Reducing Tourist Exposure to Air Pollution in Hong Kong Through Road Transport Emissions Mitigation
摘要
Substantial exhaust emissions from on-road vehicles threaten air quality in Hong Kong. This is particularly severe for pedestrians and tourists who are directly exposed to roadside pollution that can hardly be dispersed within deep street canyons.

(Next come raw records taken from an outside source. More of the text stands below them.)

Lemma run_pool e past now c : multi_represents e past now ->
  related (fun '(pool1, c1) '(outs, c2) => c1 = c2 /\ length pool1 = length (executingOps_ e) /\
      flight (multi_binding e) (latencies e) (latency e) pool1 (outs :: past) /\ Forall (pool_op_ok e) pool1 /\
      forall k x, nth_error (executingOps_ e) k = Some x -> exists y, nth_error pool1 k = Some y /\ busy y = busy x)
    (trigger_pool (multi_binding e) (executingOps_ e) c) (run_waiting (multi_contract e) now c).
Proof.
  intros [Ok HL Hp Hls Hf Ho Hn Hi]. pose proof (contract_binding _ Ok) as Hb. cbn in Hb.
  destruct now as [|outs|io]; [|contradiction|].
  - rewrite trigger_pool_none.
    + cbn. eauto 10.
    + intros x Hx Bx Sx. destruct (flight_stage _ _ _ _ _ Hn x Hx Bx) as (_ & _ & E). now rewrite Sx in E.
  - destruct Hn as (Lio & Hn & Hs). destruct (flight_complete _ _ _ _ _ Hn 0%nat _ ltac:(lia) eq_refl) as (x & Hx & Bx & Sx).
    change (Z.of_nat 0) with 0 in Sx. pose proof (Hs x Hx Bx Sx) as Eio. pose proof Hx as Hok. rewrite Forall_forall in Ho. apply Ho in Hok. rewrite <- Forall_forall in Ho.
    apply In_nth_error in Hx as (k & Hk).
    rewrite (trigger_pool_one _ _ k x) by (try assumption; intros j y Hj By Sy; apply (flight_distinct _ _ _ _ _ Hn j k y x); congruence).
    cbn [run_waiting multi_contract binding_of]. rewrite Eio.
    destruct (simulateTrigger _ io c) as [[io' c']| |] eqn:ET; cbn [obind related]; auto.
    split; [reflexivity|]. split; [apply replace_nth_length|]. split; [eapply started_flight; eassumption|]. split.
    + apply Forall_replace; [exact Ho|]. destruct Hok as [_ Hok]. split; cbn [iostorage_ pendingResults_].
      * apply (trigger_length _ _ _ _ _ Hb) in ET. congruence.
      * destruct (execOperationsInitialized_ e); [exact Hok|]. destruct Hok as (_ & B & _). congruence.
    + intros j y Hj. rewrite nth_error_replace. destruct (Nat.eqb_spec j k) as [->|]; [|eauto].
      rewrite Hk in *. injection Hj as <-. cbn. eexists. split; reflexivity.
Qed.
(** All executors that have pending operations are advanced. *)
Lemma unit_all fu ss now : mid_represents fu ss now ->
  related (cycle_ended fu ss)
    (' (es, active, ps, c) <~ advance_all (execList_ fu) 0 (unit_ports fu) (unit_context fu) ;
     c <~ advance_context stateful advance_states c ;
     Done (mk_fu (trigger_ fu) (nextOperation_ fu) (nextExecutor_ fu) es active ((active =? 0) && negb stateful) ps c))
    (spec_end (with_contract (execList_ fu) now) (unit_context fu)).
Proof.
  intros Hm. pose proof (mid_size _ _ _ Hm) as Hz.
  rewrite (advance_all_some 0) by lia. unfold spec_end.
  assert (Q : forall i x, nth_error (execList_ fu) i = Some x -> hasPendingOperations x = false ->
    now_of now i = Nothing /\ quiet (contract x) (past_of i ss)).
  { intros i x Hx Hp. exact (pending_law x _ _ (mid_executors _ _ _ Hm i x Hx) Hp). }
  pose proof (advance_executors (fun _ e => hasPendingOperations e) fu ss now (mid_executors _ _ _ Hm) Q) as A.
  destruct (advance_some _ _ _ _ _) as [[[es' ps'] c']| |], (spec_run _ _) as [[s c]| |] eqn:Er;
    cbn [obind related] in *; try contradiction; try assumption.
  destruct A as (<- & Em & Eps & Hr & Hs). destruct (advance_context _ _ c') as [c| |]; cbn [obind related]; auto.
  unfold cycle_ended. cbn [fst snd unit_context unit_ports execList_ nextOperation_]. split; [|auto].
  assert (Hlen : length es' = length (execList_ fu)) by now rewrite <- (length_map contract), Em, length_map.
  pose proof (still_pending_length 0 (execList_ fu) es') as Hl.
  eapply next_cycle; try eassumption.
  - eapply (counted_after _ _ _ _ _ _ _ _ (still_pending 0 (execList_ fu) es')); try eassumption.
    + apply still_pending_distinct.
    + lia.
    + intros i x x' Hx Hx' Hi. left. destruct (hasPendingOperations x') eqn:P'; [|reflexivity]. exfalso. apply Hi.
      destruct (hasPendingOperations x) eqn:P; [exact (still_pending_spec 0 _ _ i x x' Hx Hx' P P')|].
      rewrite (Hs i x x' Hx Hx' P) in P'. congruence.
  - lia.
  - intros Hi. apply andb_true_iff in Hi as [Hi _]. now apply Z.eqb_eq.
Qed.

Lemma unit_advance fu ss now : mid_represents fu ss now -> (idle_ fu = true -> activeExecutors_ fu = 0) ->
  related (cycle_ended fu ss) (if isIdle stateful fu then Done fu else advance_unit stateful advance_states fu)
    (spec_end (with_contract (execList_ fu) now) (unit_context fu)).
Proof.
  intros Hm Hi. unfold isIdle, advance_unit. destruct (idle_ fu && negb stateful) eqn:E.
  - apply andb_true_iff in E as [Ei Es]. apply negb_true_iff in Es.
    pose proof (unit_at_rest fu ss now (idle_ fu) Hm (Hi Ei) Es) as R. now destruct fu.
  - destruct ((activeExecutors_ fu =? 0) && negb stateful) eqn:Ea.
    + apply andb_true_iff in Ea as [Ea Es]. apply negb_true_iff in Es. apply Z.eqb_eq in Ea. now apply unit_at_rest.
    + destruct (Z.eqb_spec (activeExecutors_ fu) 1); [|now apply unit_all].
      destruct (next_pending fu) as [[j x]|] eqn:En; [now apply unit_next | now apply unit_all].
Qed.

(** ** The start of the cycle *)

Lemma moves_spec moves fu : (trigger_ fu = true -> idle_ fu = false) -> nextExecutor_ fu = nextOperation_ fu ->
  let fu' := fold_left (fun fu move => InputPort_setValue move fu) moves fu in
  fold_left move_to moves (unit_ports fu, nextOperation_ fu, trigger_ fu)
  = (unit_ports fu', nextOperation_ fu', trigger_ fu') /\
  nextExecutor_ fu' = nextOperation_ fu' /\ execList_ fu' = execList_ fu /\ activeExecutors_ fu' = activeExecutors_ fu /\
  unit_context fu' = unit_context fu /\ (trigger_ fu' = true -> idle_ fu' = false) /\ (idle_ fu' = true -> idle_ fu = true) /\
  (trigger_ fu' = false -> trigger_ fu = false /\ nextOperation_ fu' = nextOperation_ fu) /\
  (Forall width_ok (unit_ports fu) -> length (unit_ports fu') = length (unit_ports fu) /\ Forall width_ok (unit_ports fu')).
Proof.
  revert fu. induction moves as [|move moves IH]; intros fu Ht Hn; [cbn; auto 10|]. cbn [fold_left].
  set (fu1 := InputPort_setValue move fu).
  assert (S : move_to (unit_ports fu, nextOperation_ fu, trigger_ fu) move = (unit_ports fu1, nextOperation_ fu1, trigger_ fu1))
    by now destruct move.
  assert (V : exists w, unit_ports fu1 = setValue (unit_ports fu) w) by (destruct move; eexists; reflexivity).
  destruct V as [w V]. rewrite S. destruct (IH fu1) as (E1 & E2 & E3 & E4 & E5 & E6 & E7 & E8 & E9).
  { destruct move; cbn; auto. }
  { destruct move; cbn; auto. }
  cbn zeta in *. split; [exact E1|]. split; [exact E2|]. split; [rewrite E3; now destruct move|].
  split; [rewrite E4; now destruct move|]. split; [rewrite E5; now destruct move|]. split; [exact E6|].
  split; [intros Hi; apply E7 in Hi; destruct move; cbn in Hi; congruence|]. split.
  - intros Hf. destruct (E8 Hf) as [F1 F2]. destruct move; cbn in F1; [|discriminate..]. split; [exact F1 | exact F2].
  - intros Hw. rewrite V in E9. destruct (E9 (setValue_widths _ w Hw)) as [A B]. split; [|exact B].
    now rewrite A, setValue_length.
Qed.

Definition cycle_started ss (ks : list (Contract C)) (sel : option nat) fu
  (start : option (nat * Contract C * current) * ports * C) : Prop :=
  let '(now, ps, c) := start in
  exists now', mid_represents fu ss now' /\ with_contract (execList_ fu) now' = now /\
    (idle_ fu = true -> activeExecutors_ fu = 0) /\ unit_ports fu = ps /\ unit_context fu = c /\
    map contract (execList_ fu) = ks /\ nextOperation_ fu = sel.

Lemma ports_ok_all es ps ps' : length ps' = length ps -> Forall width_ok ps' ->
  Forall (fun e => ports_ok (contract e) ps) es -> Forall (fun e => ports_ok (contract e) ps') es.
Proof. intros Hl Hw. apply Forall_impl. intros e. now apply ports_ok_keep. Qed.

(** The operation that is triggered takes its place among the executors. *)
Lemma started_counted es next active ss j e cur : counted es next active ss None ->
  nth_error es j = Some e -> forall e', represents e' (past_of j ss) cur ->
  counted (replace_nth j e' es) (Some j) (if hasPendingOperations e' then active + 1 else active) ss (Some (j, cur)).
Proof.
  intros (l & Hd & Hl & Hc) He e' Hr'.
  assert (Old : forall i x, i <> j -> nth_error es i = Some x -> ~ In i l ->
    now_of (Some (j, cur)) i = Nothing /\ quiet (contract x) (past_of i ss) /\ (Some j = Some i -> hasPendingOperations x = false)).
  { intros i x Hij Hx Hi. destruct (Hc i x Hx) as [|(_ & Hq & _)]; [contradiction|]. cbn [now_of].
    rewrite (proj2 (Nat.eqb_neq j i)) by congruence. split; [reflexivity|]. split; [exact Hq | congruence]. }
  exists (if hasPendingOperations e' then if in_dec Nat.eq_dec j l then l else j :: l else l).
  split; [destruct (hasPendingOperations e'), (in_dec Nat.eq_dec j l); try constructor; assumption|].
  split; [destruct (hasPendingOperations e'), (in_dec Nat.eq_dec j l); cbn [length]; lia|].
  intros i x Hx. rewrite nth_error_replace, He in Hx. cbn [option_map] in Hx. destruct (Nat.eqb_spec i j) as [Eij|Hij].
  - injection Hx as <-. rewrite Eij. destruct (hasPendingOperations e') eqn:P.
    + left. destruct (in_dec Nat.eq_dec j l); [assumption | now left].
    + destruct (pending_law e' _ _ Hr' P) as [-> Hq]. right. cbn [now_of]. rewrite Nat.eqb_refl. auto.
  - destruct (in_dec Nat.eq_dec i l) as [Hin|Hn]; [|right; now apply Old].
    left. destruct (hasPendingOperations e'), (in_dec Nat.eq_dec j l); try assumption. now right.
Qed.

To mitigate this risk, a series of emission control strategies have been implemented in recent years, but their effectiveness in terms of tourist exposure reduction has yet to be assessed. In this study, we established a comprehensive framework that adapts both statistical and numerical modeling approaches to investigate the nitrogen oxides (NOx) and fine particulate matter (PM2.5) concentration reduction achieved by four emission control measures in the road transport sector in Hong Kong. The benefits of tourist exposure were then estimated through the tourist exposure assessment with geotagged social media data from TripAdvisor. Results demonstrate that the four measures together reduced annual territory-wide PM2.5. and NOx concentrations by approximately 6% and 30%, respectively, at the ambient level. The improvements were more pronounced at roadside locations. Phasing out unqualified diesel commercial vehicles (DCV retirement program) was the most effective measure for air pollution mitigation, whereas the catalytic converter (CC) replacement scheme for liquefied petroleum gas (LPG) vehicles was most effective at minimizing tourist exposure to NOx pollution. All measures show greater benefits in mitigating tourist exposure than resident exposure. These findings provide quantitative evidence that road traffic emission control measures can significantly reduce the health risks to millions of tourists visiting Hong Kong each year. The integrated framework bridges air quality science, machine learning, and tourism geography, offering a transferable methodology for evaluating emission reduction policies in other high-density Asian tourism destinations and supporting evidence-based urban planning for sustainable tourism development.